╔══

Lemma spec_node_total n : forall f, n <= 251 -> (forall k v, f k = Some v -> felt_ok v) ->
  exists o, spec_node H n f = Ret o /\ match o with Some node => felt_ok node.2 /\ length node.1 <= n | None => True end.
Proof.
  induction n as [|n IH]; intros f Hn Hf; cbn [spec_node].
  - eexists. split; [reflexivity|]. destruct (f []) as [v|] eqn:E; [|exact I]. cbn. split; [now apply (Hf []) | lia].
  - destruct (IH (fun k => f (false :: k)) ltac:(lia) (fun k => Hf (false :: k))) as (l & -> & Hl).
    destruct (IH (fun k => f (true :: k)) ltac:(lia) (fun k => Hf (true :: k))) as (r & -> & Hr).
    cbn [bind_outcome]. destruct l as [[pl bl]|], r as [[pr br]|]; cbn [fst snd length] in *;
      try (eexists; split; [reflexivity|]; cbn [fst snd length]; split; [tauto | lia] || exact I).
    + destruct (spec_hash_total (pl, bl)) as (hl & -> & Ol); [tauto | cbn; lia|].
      destruct (spec_hash_total (pr, br)) as (hr & -> & Or); [tauto | cbn; lia|].
      cbn [bind_outcome]. destruct (hash_total hl hr Ol Or) as (h & -> & Oh). cbn [bind_outcome].
      eexists. split; [reflexivity|]. cbn. split; [exact Oh | lia].
    + eexists. split; [reflexivity | exact I].
Qed.

Lemma spec_root_total f : (forall k v, f k = Some v -> felt_ok v) -> exists h, spec_root H 251 f = Ret h /\ felt_ok h.
Proof.
  intros Hf. unfold spec_root. destruct (spec_node_total 251 f (Nat.le_refl _) Hf) as (o & -> & Ho). cbn [bind_outcome].
  destruct o as [node|]; [|exists FELT_ZERO; split; [reflexivity | exact FELT_ZERO_ok]].
  now apply spec_hash_total.
Qed.
End Total.

(** ** Well-formed states *)

Record world_ok (w : World) : Prop := {
  wo_storage c k v : w_storage w !! (c, k) = Some v ->
    key_ok c /\ key_ok k /\ felt_ok v /\ (is_system_contract c = true \/ is_Some (w_class w !! c));
  wo_nonce c n : w_nonce w !! c = Some n -> felt_ok n /\ is_Some (w_class w !! c);
  wo_class c h : w_class w !! c = Some h -> key_ok c /\ felt_ok h /\ is_system_contract c = false;
  wo_casm s h : w_casm w !! s = Some h -> key_ok s /\ felt_ok h
}.

Lemma empty_world_ok : world_ok empty_world.
Proof. split; cbn; intros *; now rewrite lookup_empty. Qed.

Lemma leaf_of_hash_some o v : leaf_of_hash o = Some v <-> o = Some v /\ v <> FELT_ZERO.
Proof.
  unfold leaf_of_hash. destruct o as [x|]; [|split; [discriminate | now intros [? _]]].
  pose proof (TreeMap.felt_eqb_eq x FELT_ZERO) as E. destruct (felt_eqb x FELT_ZERO).
  - split; [discriminate|]. intros [[= ->] N]. now destruct (N (proj1 E eq_refl)).
  - split; [intros [= ->]; split; [reflexivity|]; intros ->; now discriminate (proj2 E eq_refl) | now intros [[= ->] _]].
Qed.

Lemma at_key_some f p v : at_key f p = Some v -> exists k, from_bits p = Ok k /\ f k = Some v /\ v <> FELT_ZERO.
Proof.
  unfold at_key. destruct (from_bits p) as [k|]; [|discriminate]. intros [E N]%leaf_of_hash_some. eauto.
Qed.

Lemma in_state_spec w c : in_state w c = true <-> is_Some (w_class w !! c) \/
  is_system_contract c = true /\ exists k v, w_storage w !! (c, k) = Some v.
Proof.
  unfold in_state. rewrite orb_true_iff, andb_true_iff, bool_decide_eq_true, existsb_exists. split.
  - intros [Hc|[Hs ([[c' k] v] & Hin & Hb)]]; [now left | right]. split; [exact Hs|]. exists k, v.
    cbn [fst snd] in Hb. apply TreeMap.felt_eqb_eq in Hb. subst c'.
    now apply list_elem_of_In, elem_of_map_to_list in Hin.
  - intros [Hc|[Hs (k & v & E)]]; [now left | right]. split; [exact Hs|]. exists (c, k, v).
    split; [now apply list_elem_of_In, elem_of_map_to_list|]. now apply TreeMap.felt_eqb_eq.
Qed.

Lemma leaf_hash_total casm : felt_ok casm -> exists h, class_commitment_leaf_hash casm = Ret h /\ felt_ok h.
Proof.
  intros Hc. unfold class_commitment_leaf_hash.
  assert (E : exists tag, felt_bytes "CONTRACT_CLASS_LEAF_V0"%string = Ret tag /\ felt_ok tag).
  { eexists. split; [vm_compute; reflexivity|]. repeat split; try (repeat constructor; lia). }
  destruct E as (tag & -> & Ht). cbn [bind_outcome]. exact (PoseidonHash_total tag casm Ht Hc).
Qed.

Section Worlds.
Context (constants : PedersenTables) (Hc : tables_ok constants).

Abbreviation contract_entry := (contract_entry constants).
Abbreviation contract_hash := (contract_hash constants).

Lemma contract_root_total w c : world_ok w -> exists h, contract_root_of constants w c = Ret h /\ felt_ok h.
Proof.
  intros Hw. apply (spec_root_total (PedersenHash constants) (HH := PedersenHash_total constants Hc)).
  intros p v (k & _ & E & _)%at_key_some. now apply (wo_storage w Hw c k).
Qed.

Lemma class_of_ok w c : world_ok w -> felt_ok (class_of w c).
Proof.
  intros Hw. unfold class_of. destruct (is_system_contract c); [exact FELT_ZERO_ok|].
  destruct (w_class w !! c) as [h|] eqn:E; [now apply (wo_class w Hw c h) | exact FELT_ZERO_ok].
Qed.

Lemma nonce_of_ok w c : world_ok w -> felt_ok (nonce_of w c).
Proof.
  intros Hw. unfold nonce_of. destruct (w_nonce w !! c) as [n|] eqn:E; [now apply (wo_nonce w Hw c n) | exact FELT_ZERO_ok].
Qed.

Lemma state_hash_total cls root n : felt_ok cls -> felt_ok root -> felt_ok n ->
  exists h, contract_state_hash_of constants cls root n = Ret h /\ felt_ok h.
Proof.
  intros Hl Hr Hn. unfold contract_state_hash_of.
  destruct (PedersenHash_total constants Hc cls root Hl Hr) as (a & Ea & Oa). unfold PedersenHash in Ea. rewrite Ea.
  cbn [bind_outcome]. destruct (PedersenHash_total constants Hc a n Oa Hn) as (b & Eb & Ob). unfold PedersenHash in Eb.
  rewrite Eb. exact (PedersenHash_total constants Hc b FELT_ZERO Ob FELT_ZERO_ok).
Qed.

Lemma contract_hash_total w c : world_ok w -> exists h, contract_hash w c = Ret h /\ felt_ok h.
Proof.
  intros Hw. unfold World.contract_hash. destruct (contract_root_total w c Hw) as (r & -> & Hr). cbn [bind_outcome].
  apply state_hash_total; [now apply class_of_ok | exact Hr | now apply nonce_of_ok].
Qed.

(** ** Commitments are defined *)

Lemma storage_commitment_total w : world_ok w -> exists h, storage_commitment_of constants w = Ret h /\ felt_ok h.
Proof.
  intros Hw. apply (spec_root_total (PedersenHash constants) (HH := PedersenHash_total constants Hc)).
  intros p v (c & _ & E & _)%at_key_some. unfold World.contract_entry in E. destruct (in_state w c); [|discriminate].
  destruct (contract_hash_total w c Hw) as (h & Eh & Oh). rewrite Eh in E. now injection E as <-.
Qed.

Lemma class_commitment_total w : world_ok w -> exists h, class_commitment_of w = Ret h /\ felt_ok h.
Proof.
  intros Hw. apply (spec_root_total PoseidonHash (HH := PoseidonHash_total)).
  intros p v (s & _ & E & _)%at_key_some. unfold class_entry in E. destruct (w_casm w !! s) as [casm|] eqn:Es; [|discriminate].
  destruct (leaf_hash_total casm (proj2 (wo_casm w Hw s casm Es))) as (h & Eh & Oh). rewrite Eh in E. now injection E as <-.
Qed.

Lemma state_commitment_total s c version : felt_ok s -> felt_ok c -> exists h, state_commitment s c version = Ret h /\ felt_ok h.
Proof.
  intros Os Oc. unfold state_commitment. destruct (felt_eqb c FELT_ZERO && felt_eqb s FELT_ZERO);
    [exists FELT_ZERO; split; [reflexivity | exact FELT_ZERO_ok]|].
  destruct (felt_eqb c FELT_ZERO && version_ltb version V_0_14_0); [now exists s|].
  assert (E : exists tag, felt_bytes "STARKNET_STATE_V0"%string = Ret tag /\ felt_ok tag).
  { eexists. split; [vm_compute; reflexivity|]. repeat split; try (repeat constructor; lia). }
  destruct E as (tag & -> & Ht). rewrite bind_ret.
  destruct (felt_of_mont_spec (@poseidon_hash_many MontFelt [mont_of_felt tag; mont_of_felt s; mont_of_felt c])) as (f & E & Of & _);
    [|exists f; split; [exact E | exact Of]].
  apply poseidon_many_canonical. repeat constructor; now apply mont_of_felt_val.
Qed.

Lemma state_commitment_of_total w version : world_ok w -> exists h, state_commitment_of constants w version = Ret h /\ felt_ok h.
Proof.
  intros Hw. unfold state_commitment_of. destruct (storage_commitment_total w Hw) as (s & -> & Os). rewrite bind_ret.
  destruct (class_commitment_total w Hw) as (c & -> & Oc). rewrite bind_ret. exact (state_commitment_total s c version Os Oc).
Qed.

(** ** The maps of the tries *)

(** The keys a contract has storage at. *)
Definition slot_keys (w : World) (c : Felt) : list Felt :=
  omap (fun row : Felt * Felt * Felt => if decide (row.1.1 = c) then Some row.1.2 else None) (map_to_list (w_storage w)).

Definition slot_map (w : World) (c : Felt) : gmap bits Felt := bits_map (slot_keys w c) (slot w c).

Definition contract_map (w : World) : gmap bits Felt :=
  bits_map (filter (fun c => is_Some (w_class w !! c) \/ is_system_contract c = true)
    (ADDRESS_ONE :: ADDRESS_TWO :: elements (dom (w_class w)))) (contract_entry w).

Definition class_map (w : World) : gmap bits Felt := bits_map (elements (dom (w_casm w))) (class_entry w).

Lemma slot_keys_spec w c k : k ∈ slot_keys w c <-> is_Some (w_storage w !! (c, k)).
Proof.
  unfold slot_keys. rewrite list_elem_of_omap. split.
  - intros ([[c' k'] v] & Hin & E). apply elem_of_map_to_list in Hin. cbn [fst snd] in E.
    destruct (decide (c' = c)) as [->|]; [|discriminate]. injection E as ->. eauto.
  - intros [v E]. exists (c, k, v). split; [now apply elem_of_map_to_list|]. cbn. now rewrite decide_True.
Qed.

Lemma slot_map_lookup w c p : world_ok w ->
  slot_map w c !! p = if decide (length p = 251) then at_key (slot w c) p else None.
Proof.
  intros Hw. apply bits_map_lookup.
  - apply Forall_forall. intros k [v E]%slot_keys_spec. now apply (wo_storage w Hw c k v).
  - intros k Hk. now apply slot_keys_spec.
Qed.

╚══

EXERCISE INSTRUCTIONS: Nothing should appear in the answer except the lines above from the line with "pose proof (TreeMap.felt_eqb_eq" through the line with "- split; [discriminate|].", both included, written out exactly.

YOUR SOLUTION:
  pose proof (TreeMap.felt_eqb_eq x FELT_ZERO) as E. destruct (felt_eqb x FELT_ZERO).
  - split; [discriminate|]. intros [[= ->] N]. now destruct (N (proj1 E eq_refl)).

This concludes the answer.